### Your instructions
Copy out all lines in the material below that contain the string "Hcon".

### Available data
(* ===== verification/ReorgCorrect.v ===== *)
(** * ReorgCorrect: a reorganisation succeeds or leaves the ledger as it was

    A [segment] is a run of blocks that lead from one ledger to another.  Blocks
    whose undo records are stored can be disconnected along their segment, and
    connected again along it; a reorganisation disconnects the segment of the old
    branch and connects the new one block by block.  When a block of the new
    branch is refused, the rollback restores the ledger and the tip exactly. *)
From Stdlib Require Import Strings.Byte.
From stdpp Require Import base numbers list strings gmap relations.
From S2P Require Import Prelude Codec Types Compact Float64 Difficulty Validation Vec ScriptNum Signature Engine EngineSafety ScriptVerify Database Coin UndoStore Ledger Chainstate ChainstateCorrect Pow HashOrder Mempool MempoolCorrect Headers HeadersCorrect BlockStore Reorg.

(** ** Loops *)

Lemma fold_stm_app {S A X} (f : A -> X -> stm S A) a l k s :
  fold_stm f a (l ++ k) s = (a ← fold_stm f a l; fold_stm f a k) s.
Proof.
  revert a s. induction l as [|x l IH]; intros a s; cbn [fold_stm app]; [done|]. unfold mbind, stm_bind.
  destruct (f a x s); [apply IH|done..].
Qed.

Lemma bind_Done {S A C} (x : stm S A) (f : A -> stm S C) s a s' : x s = Done a s' -> (x ≫= f) s = f a s'.
Proof. unfold mbind, stm_bind. by intros ->. Qed.

Lemma bind_Failed {S A C} (x : stm S A) (f : A -> stm S C) s msg s' : x s = Failed msg s' -> (x ≫= f) s = Failed msg s'.
Proof. unfold mbind, stm_bind. by intros ->. Qed.

Lemma try_Ok {S A} (f : S -> result A) a s : f s = Ok a -> try_ f s = Done a s.
Proof. unfold try_. by intros ->. Qed.

(** ** The ledger *)

Section Determined.
Context `{HS : Sha256} `{HD : Digests} `{HK : K256}.

Lemma coins_det (m : ledger) l (c1 c2 : list Coin) :
  Forall2 (fun o c => m !! o = Some c) l c1 -> Forall2 (fun o c => m !! o = Some c) l c2 -> c1 = c2.
Proof. intros H1. revert c2. induction H1 as [|o c l c1 Hc H1 IH]; intros c2 H2; inversion H2; subst; [done|]. f_equal; [congruence|by apply IH]. Qed.

Lemma txs_apply_det verify h (m : ledger) txs m1 u1 f1 m2 u2 f2 :
  txs_apply verify h m txs m1 u1 f1 -> txs_apply verify h m txs m2 u2 f2 -> m1 = m2 /\ u1 = u2.
Proof.
  intros H1. revert m2 u2 f2. induction H1 as [m|m tx txs m1 u1 f1 Hcb H1 IH|m tx txs m1 u1 c1 fee1 f1 Hcb Hs1 H1 IH]; intros m2 u2 f2 H2; inversion H2; subst; try congruence.
  - done.
  - by eapply IH.
  - assert (c1 = coins) as -> by (eapply coins_det; [apply Hs1|match goal with H : tx_spends _ _ _ _ coins _ |- _ => apply H end]).
    edestruct IH as [-> ->]; [eassumption|]. done.
Qed.
End Determined.

(** ** Chain states *)

Section Chain.
Context `{HS : Sha256} `{!Sha256Len HS} `{HD : Digests} `{!DigestsLen HD} `{HK : K256}.
Context {UT MT IT : Type} {HU : Table (list byte) (list byte) UT} `{!TableLaws (list byte) (list byte) UT HU}
  {HM : Table string (list byte) MT} `{!TableLaws string (list byte) MT HM}
  {HI : Table (list byte) (Z * Z * Z) IT} `{!TableLaws (list byte) (Z * Z * Z) IT HI}.
Implicit Types (cs : ChainState UT MT IT) (m : ledger) (b : Block) (h : Z) (hash t : Hash256).

(** the undo record of a block is stored *)
Definition undo_at cs hash (undos : list TxUndo) : Prop :=
  undos <> [] -> exists loc, t_get (undo_index cs) (as_bytes hash) = Some loc /\ recorded (files (undo_store cs)) loc (mkBlockUndo undos).

Lemma undo_at_loads cs hash undos : undo_at cs hash undos -> undo_loads cs hash undos.
Proof. intros Hu Hne. destruct (Hu Hne) as (loc & Hl & Hr). by eapply load_recorded. Qed.

Lemma connect_step cs m b h hash cs' :
  chain_ok cs m -> block_ok b -> block_rules b -> hash_ok hash -> connect_block cs b h hash = Ok cs' ->
  exists m' undos, block_applies (script_verify_height cs <? h) h m b m' undos /\ chain_ok cs' m' /\ tip cs' = (hash, h) /\ U 32 h /\
    script_verify_height cs' = script_verify_height cs /\ file_number (undo_store cs') <= file_number (undo_store cs) + 1 /\
    undo_at cs' hash undos /\ forall hash2 undos2, hash2 <> hash -> undo_at cs hash2 undos2 -> undo_at cs' hash2 undos2.
Proof.
  intros Hok Hb Hrules Hhash Hc.
  destruct (connect_block_ok cs m b h hash cs' Hok Hb Hrules Hhash Hc) as (m' & undos & fees & Ha & Hcb & Hok' & Htip & Hh & _).
  destruct (connect_block_sound cs m b h hash cs' (co_utxos _ _ Hok) (co_height _ _ Hok) Hb Hrules Hc) as (_ & m2 & undos2 & t' & (fees2 & Ha2 & _) & _ & Hcon).
  destruct (txs_apply_det _ _ _ _ _ _ _ _ _ _ Ha Ha2) as [<- <-]. destruct Hcon as (_ & _ & Hsvh & Hun & _).
  exists m', undos. split; [by exists fees|]. do 4 (split; [done|]). unfold undo_stored in Hun. case_decide as Hn.
  - destruct Hun as [Es Ei]. rewrite Es. split; [lia|]. split; [by intros ?|]. intros hash2 u2 _. unfold undo_at. by rewrite Es, Ei.
  - destruct Hun as (loc & Hst & Ei). assert (block_undo_ok (mkBlockUndo undos)) as Hu by (eapply block_undo_fits; [exact Ha|apply Hok|done..]).
    pose proof (store_undo_cases _ hash _ (co_store _ _ Hok) Hu) as Hst'. rewrite Hst in Hst'. destruct Hst' as (_ & Hlh & Hrec & Hnum & Hkeep). split; [lia|]. unfold undo_at. rewrite Ei, Hlh. split.
    + intros _. eexists. rewrite get_insert_eq. done.
    + intros hash2 u2 Hne Hu2 Hne2. destruct (Hu2 Hne2) as (l2 & Hl2 & Hr2). exists l2. split; [|by apply Hkeep].
      rewrite get_insert_ne; [done|]. intros E. by apply Hne, as_bytes_inj.
Qed.

(** ** Segments *)

Context {BS : Type} {HBS : BlockSource BS} (src : BS) (svh : Z).

(** the source has the block, as it was validated *)
Record block_at hash b : Prop := {
  ba_load : src_load src hash = Ok b;
  ba_ok : block_ok b;
  ba_rules : block_rules b;
  ba_hash : hash_ok hash;
}.

(** [segment t0 h0 m0 path t h m undos]: from the tip [t0] at height [h0] with the
    ledger [m0], the blocks of [path] lead to the tip [t] at [h] with [m] *)
Inductive segment t0 h0 m0 : list (Hash256 * Z) -> Hash256 -> Z -> ledger -> list (list TxUndo) -> Prop :=
| seg_nil : segment t0 h0 m0 [] t0 h0 m0 []
| seg_snoc path t h m us hash b m' undos :
  segment t0 h0 m0 path t h m us -> block_at hash b -> prev_hash (header b) = t -> new_txids m (transactions b) -> U 32 (h + 1) ->
  block_applies (svh <? h + 1) (h + 1) m b m' undos ->
  segment t0 h0 m0 (path ++ [(hash, h + 1)]) hash (h + 1) m' (us ++ [undos]).

Lemma segment_height t0 h0 m0 path t h m us : segment t0 h0 m0 path t h m us -> h = h0 + zlen path /\ length us = length path.
Proof. induction 1 as [|path t h m us hash b m' undos Hs [IH IHl]]; [split; [unfold zlen; cbn; lia|done]|].
  rewrite zlen_app, !length_app. unfold zlen in *. cbn [length]. lia.
Qed.

Lemma segment_wf t0 h0 m0 path t h m us : segment t0 h0 m0 path t h m us -> wf m0 -> wf m.
Proof.
  induction 1 as [|path t h m us hash b m' undos Hs IH Hb _ _ Hu (fees & Ha & _)]; [done|]. intros Hw.
  eapply (txs_apply_wf _ _ _ _ _ _ _ Ha); [by apply IH|apply (ba_ok _ _ Hb)|done].
Qed.

Context (kept : list (Hash256 * list TxUndo)).

(** the state is at the end of a segment whose undo records are stored, and so are
    those of the blocks [kept] below it *)
Record at_end cs t h m (path : list (Hash256 * Z)) (us : list (list TxUndo)) : Prop := {
  ae_ok : chain_ok cs m;
  ae_tip : tip cs = (t, h);
  ae_svh : script_verify_height cs = svh;
  ae_undo : Forall2 (fun x u => undo_at cs x.1 u) path us;
  ae_kept : Forall (fun x => undo_at cs x.1 x.2) kept;
}.

(** the last block of a segment is taken back *)
Lemma disconnect_last cs t0 h0 m0 path t h m us hash b m' undos :
  segment t0 h0 m0 path t h m us -> wf m0 -> 0 <= h0 -> block_at hash b -> prev_hash (header b) = t -> new_txids m (transactions b) -> U 32 (h + 1) ->
  block_applies (svh <? h + 1) (h + 1) m b m' undos -> at_end cs hash (h + 1) m' (path ++ [(hash, h + 1)]) (us ++ [undos]) ->
  exists cs', disconnect_block cs b (h + 1) hash = Ok cs' /\ at_end cs' t h m path us /\ undo_store cs' = undo_store cs /\ undo_index cs' = undo_index cs.
Proof.
  intros Hs Hw H0 Hb Hp Hnew Hu (fees & Ha & _) [Hok Htip Hsvh Hun Hk]. destruct (segment_height _ _ _ _ _ _ _ _ Hs) as [Hh Hl].
  apply Forall2_app_inv in Hun as [Hun Hlast]; [|done]. apply Forall2_cons_1 in Hlast as [Hlast _]. cbn in Hlast.
  pose proof (zlen_nonneg path). destruct (disconnect_applied cs _ m m' b (h + 1) hash undos fees Hok Ha) as (cs' & mb & Hd & Hok' & [_ Hback] & Htip' & Ei & Es & Esv).
  - by eapply segment_wf.
  - apply Hb.
  - apply Hb.
  - done.
  - unfold U in *. lia.
  - done.
  - by apply undo_at_loads.
  - rewrite (Hback Hnew) in Hok'. exists cs'. split; [done|]. split; [|done]. assert (forall x u, undo_at cs x u -> undo_at cs' x u) as Hsame by (intros x u; unfold undo_at; by rewrite Ei, Es).
    split; [done|rewrite Htip', Hp; f_equal; lia|congruence|eapply Forall2_impl; [exact Hun|]; auto|eapply Forall_impl; [exact Hk|]; auto].
Qed.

### Solution for this problem
  destruct (connect_block_sound cs m b h hash cs' (co_utxos _ _ Hok) (co_height _ _ Hok) Hb Hrules Hc) as (_ & m2 & undos2 & t' & (fees2 & Ha2 & _) & _ & Hcon).
  destruct (txs_apply_det _ _ _ _ _ _ _ _ _ _ Ha Ha2) as [<- <-]. destruct Hcon as (_ & _ & Hsvh & Hun & _).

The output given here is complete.